Task to complete: Nothing in the records may change. Output them all exactly.

Data extracted from a collection:
....

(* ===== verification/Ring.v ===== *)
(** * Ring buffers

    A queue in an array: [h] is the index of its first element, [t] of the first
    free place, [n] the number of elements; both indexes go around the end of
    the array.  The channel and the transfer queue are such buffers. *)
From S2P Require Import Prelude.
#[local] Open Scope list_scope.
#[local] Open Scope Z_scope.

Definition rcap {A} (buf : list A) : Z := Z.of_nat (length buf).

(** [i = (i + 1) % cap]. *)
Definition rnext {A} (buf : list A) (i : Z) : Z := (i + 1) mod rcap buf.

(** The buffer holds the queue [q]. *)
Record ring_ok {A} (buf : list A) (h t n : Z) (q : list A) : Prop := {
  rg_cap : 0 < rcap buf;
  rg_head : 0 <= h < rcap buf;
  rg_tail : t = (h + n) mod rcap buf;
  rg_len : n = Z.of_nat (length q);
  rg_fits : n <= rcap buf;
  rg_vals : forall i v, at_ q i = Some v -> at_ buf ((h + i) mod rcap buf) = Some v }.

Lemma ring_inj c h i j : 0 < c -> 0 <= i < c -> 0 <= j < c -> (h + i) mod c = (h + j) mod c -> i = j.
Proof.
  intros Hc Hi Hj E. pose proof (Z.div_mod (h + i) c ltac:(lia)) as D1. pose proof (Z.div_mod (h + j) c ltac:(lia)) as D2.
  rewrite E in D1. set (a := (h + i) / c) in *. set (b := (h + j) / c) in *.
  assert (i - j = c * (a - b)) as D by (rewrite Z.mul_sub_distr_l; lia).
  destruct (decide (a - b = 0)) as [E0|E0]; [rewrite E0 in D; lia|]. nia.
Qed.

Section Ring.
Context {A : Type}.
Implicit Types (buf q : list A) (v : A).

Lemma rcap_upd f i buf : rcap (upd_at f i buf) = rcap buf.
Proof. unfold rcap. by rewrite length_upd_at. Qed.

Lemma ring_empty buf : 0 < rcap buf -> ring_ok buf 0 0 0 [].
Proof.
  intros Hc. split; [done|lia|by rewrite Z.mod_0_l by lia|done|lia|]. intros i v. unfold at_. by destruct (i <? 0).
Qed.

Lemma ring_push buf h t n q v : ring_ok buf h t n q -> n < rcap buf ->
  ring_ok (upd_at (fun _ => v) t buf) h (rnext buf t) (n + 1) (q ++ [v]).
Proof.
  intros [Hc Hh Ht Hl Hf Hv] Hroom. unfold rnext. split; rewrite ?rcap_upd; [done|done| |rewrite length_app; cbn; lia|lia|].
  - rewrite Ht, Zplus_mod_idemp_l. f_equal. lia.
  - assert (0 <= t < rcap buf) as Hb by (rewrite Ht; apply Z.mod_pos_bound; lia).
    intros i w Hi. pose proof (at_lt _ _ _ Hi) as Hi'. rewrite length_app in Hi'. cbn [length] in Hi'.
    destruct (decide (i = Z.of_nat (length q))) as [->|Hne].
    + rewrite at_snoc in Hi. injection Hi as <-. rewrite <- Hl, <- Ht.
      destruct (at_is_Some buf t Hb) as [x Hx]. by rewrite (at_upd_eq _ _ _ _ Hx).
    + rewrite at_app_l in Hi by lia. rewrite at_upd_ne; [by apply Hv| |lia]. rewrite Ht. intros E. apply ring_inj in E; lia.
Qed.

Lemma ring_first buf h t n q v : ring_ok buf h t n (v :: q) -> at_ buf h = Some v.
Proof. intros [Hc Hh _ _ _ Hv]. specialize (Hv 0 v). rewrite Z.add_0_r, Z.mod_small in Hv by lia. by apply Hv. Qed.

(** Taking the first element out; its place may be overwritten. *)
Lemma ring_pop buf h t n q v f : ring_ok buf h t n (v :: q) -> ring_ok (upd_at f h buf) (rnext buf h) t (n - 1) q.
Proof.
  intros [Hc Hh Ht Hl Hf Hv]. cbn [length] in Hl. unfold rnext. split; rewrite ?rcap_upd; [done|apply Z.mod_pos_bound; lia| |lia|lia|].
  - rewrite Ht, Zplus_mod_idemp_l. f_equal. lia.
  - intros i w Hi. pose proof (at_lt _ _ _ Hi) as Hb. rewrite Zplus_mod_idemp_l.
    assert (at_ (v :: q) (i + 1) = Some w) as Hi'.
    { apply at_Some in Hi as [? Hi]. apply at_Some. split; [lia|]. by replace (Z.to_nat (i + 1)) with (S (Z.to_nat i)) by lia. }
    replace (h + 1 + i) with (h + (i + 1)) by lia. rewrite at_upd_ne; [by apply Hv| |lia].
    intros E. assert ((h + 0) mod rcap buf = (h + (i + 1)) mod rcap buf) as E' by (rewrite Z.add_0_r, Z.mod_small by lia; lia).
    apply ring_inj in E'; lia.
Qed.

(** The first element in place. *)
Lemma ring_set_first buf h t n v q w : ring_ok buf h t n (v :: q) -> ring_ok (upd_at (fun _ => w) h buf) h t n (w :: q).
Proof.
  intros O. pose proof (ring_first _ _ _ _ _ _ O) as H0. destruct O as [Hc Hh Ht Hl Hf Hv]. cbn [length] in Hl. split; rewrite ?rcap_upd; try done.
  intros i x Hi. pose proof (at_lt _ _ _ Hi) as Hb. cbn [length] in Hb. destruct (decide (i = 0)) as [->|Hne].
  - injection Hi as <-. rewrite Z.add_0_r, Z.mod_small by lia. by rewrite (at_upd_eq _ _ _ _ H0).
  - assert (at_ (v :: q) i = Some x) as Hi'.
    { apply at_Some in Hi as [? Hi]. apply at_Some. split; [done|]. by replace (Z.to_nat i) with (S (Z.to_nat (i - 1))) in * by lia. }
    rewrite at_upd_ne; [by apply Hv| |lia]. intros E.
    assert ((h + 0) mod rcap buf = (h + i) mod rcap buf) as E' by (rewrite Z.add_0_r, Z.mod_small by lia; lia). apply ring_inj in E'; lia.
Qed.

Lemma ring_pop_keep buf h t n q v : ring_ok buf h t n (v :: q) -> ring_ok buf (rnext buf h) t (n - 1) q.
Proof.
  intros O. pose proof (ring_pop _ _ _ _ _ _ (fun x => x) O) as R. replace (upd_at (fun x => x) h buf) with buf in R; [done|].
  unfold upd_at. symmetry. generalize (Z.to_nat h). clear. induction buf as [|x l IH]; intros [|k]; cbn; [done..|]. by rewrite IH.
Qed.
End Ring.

....

Response for this exercise:
(* ===== verification/Ring.v ===== *)
(** * Ring buffers

    A queue in an array: [h] is the index of its first element, [t] of the first
    free place, [n] the number of elements; both indexes go around the end of
    the array.  The channel and the transfer queue are such buffers. *)
From S2P Require Import Prelude.
#[local] Open Scope list_scope.
#[local] Open Scope Z_scope.

Definition rcap {A} (buf : list A) : Z := Z.of_nat (length buf).

(** [i = (i + 1) % cap]. *)
Definition rnext {A} (buf : list A) (i : Z) : Z := (i + 1) mod rcap buf.

(** The buffer holds the queue [q]. *)
Record ring_ok {A} (buf : list A) (h t n : Z) (q : list A) : Prop := {
  rg_cap : 0 < rcap buf;
  rg_head : 0 <= h < rcap buf;
  rg_tail : t = (h + n) mod rcap buf;
  rg_len : n = Z.of_nat (length q);
  rg_fits : n <= rcap buf;
  rg_vals : forall i v, at_ q i = Some v -> at_ buf ((h + i) mod rcap buf) = Some v }.

Lemma ring_inj c h i j : 0 < c -> 0 <= i < c -> 0 <= j < c -> (h + i) mod c = (h + j) mod c -> i = j.
Proof.
  intros Hc Hi Hj E. pose proof (Z.div_mod (h + i) c ltac:(lia)) as D1. pose proof (Z.div_mod (h + j) c ltac:(lia)) as D2.
  rewrite E in D1. set (a := (h + i) / c) in *. set (b := (h + j) / c) in *.
  assert (i - j = c * (a - b)) as D by (rewrite Z.mul_sub_distr_l; lia).
  destruct (decide (a - b = 0)) as [E0|E0]; [rewrite E0 in D; lia|]. nia.
Qed.

Section Ring.
Context {A : Type}.
Implicit Types (buf q : list A) (v : A).

Lemma rcap_upd f i buf : rcap (upd_at f i buf) = rcap buf.
Proof. unfold rcap. by rewrite length_upd_at. Qed.

Lemma ring_empty buf : 0 < rcap buf -> ring_ok buf 0 0 0 [].
Proof.
  intros Hc. split; [done|lia|by rewrite Z.mod_0_l by lia|done|lia|]. intros i v. unfold at_. by destruct (i <? 0).
Qed.

Lemma ring_push buf h t n q v : ring_ok buf h t n q -> n < rcap buf ->
  ring_ok (upd_at (fun _ => v) t buf) h (rnext buf t) (n + 1) (q ++ [v]).
Proof.
  intros [Hc Hh Ht Hl Hf Hv] Hroom. unfold rnext. split; rewrite ?rcap_upd; [done|done| |rewrite length_app; cbn; lia|lia|].
  - rewrite Ht, Zplus_mod_idemp_l. f_equal. lia.
  - assert (0 <= t < rcap buf) as Hb by (rewrite Ht; apply Z.mod_pos_bound; lia).
    intros i w Hi. pose proof (at_lt _ _ _ Hi) as Hi'. rewrite length_app in Hi'. cbn [length] in Hi'.
    destruct (decide (i = Z.of_nat (length q))) as [->|Hne].
    + rewrite at_snoc in Hi. injection Hi as <-. rewrite <- Hl, <- Ht.
      destruct (at_is_Some buf t Hb) as [x Hx]. by rewrite (at_upd_eq _ _ _ _ Hx).
    + rewrite at_app_l in Hi by lia. rewrite at_upd_ne; [by apply Hv| |lia]. rewrite Ht. intros E. apply ring_inj in E; lia.
Qed.

Lemma ring_first buf h t n q v : ring_ok buf h t n (v :: q) -> at_ buf h = Some v.
Proof. intros [Hc Hh _ _ _ Hv]. specialize (Hv 0 v). rewrite Z.add_0_r, Z.mod_small in Hv by lia. by apply Hv. Qed.

(** Taking the first element out; its place may be overwritten. *)
Lemma ring_pop buf h t n q v f : ring_ok buf h t n (v :: q) -> ring_ok (upd_at f h buf) (rnext buf h) t (n - 1) q.
Proof.
  intros [Hc Hh Ht Hl Hf Hv]. cbn [length] in Hl. unfold rnext. split; rewrite ?rcap_upd; [done|apply Z.mod_pos_bound; lia| |lia|lia|].
  - rewrite Ht, Zplus_mod_idemp_l. f_equal. lia.
  - intros i w Hi. pose proof (at_lt _ _ _ Hi) as Hb. rewrite Zplus_mod_idemp_l.
    assert (at_ (v :: q) (i + 1) = Some w) as Hi'.
    { apply at_Some in Hi as [? Hi]. apply at_Some. split; [lia|]. by replace (Z.to_nat (i + 1)) with (S (Z.to_nat i)) by lia. }
    replace (h + 1 + i) with (h + (i + 1)) by lia. rewrite at_upd_ne; [by apply Hv| |lia].
    intros E. assert ((h + 0) mod rcap buf = (h + (i + 1)) mod rcap buf) as E' by (rewrite Z.add_0_r, Z.mod_small by lia; lia).
    apply ring_inj in E'; lia.
Qed.

(** The first element in place. *)
Lemma ring_set_first buf h t n v q w : ring_ok buf h t n (v :: q) -> ring_ok (upd_at (fun _ => w) h buf) h t n (w :: q).
Proof.
  intros O. pose proof (ring_first _ _ _ _ _ _ O) as H0. destruct O as [Hc Hh Ht Hl Hf Hv]. cbn [length] in Hl. split; rewrite ?rcap_upd; try done.
  intros i x Hi. pose proof (at_lt _ _ _ Hi) as Hb. cbn [length] in Hb. destruct (decide (i = 0)) as [->|Hne].
  - injection Hi as <-. rewrite Z.add_0_r, Z.mod_small by lia. by rewrite (at_upd_eq _ _ _ _ H0).
  - assert (at_ (v :: q) i = Some x) as Hi'.
    { apply at_Some in Hi as [? Hi]. apply at_Some. split; [done|]. by replace (Z.to_nat i) with (S (Z.to_nat (i - 1))) in * by lia. }
    rewrite at_upd_ne; [by apply Hv| |lia]. intros E.
    assert ((h + 0) mod rcap buf = (h + i) mod rcap buf) as E' by (rewrite Z.add_0_r, Z.mod_small by lia; lia). apply ring_inj in E'; lia.
Qed.

Lemma ring_pop_keep buf h t n q v : ring_ok buf h t n (v :: q) -> ring_ok buf (rnext buf h) t (n - 1) q.
Proof.
  intros O. pose proof (ring_pop _ _ _ _ _ _ (fun x => x) O) as R. replace (upd_at (fun x => x) h buf) with buf in R; [done|].
  unfold upd_at. symmetry. generalize (Z.to_nat h). clear. induction buf as [|x l IH]; intros [|k]; cbn; [done..|]. by rewrite IH.
Qed.
End Ring.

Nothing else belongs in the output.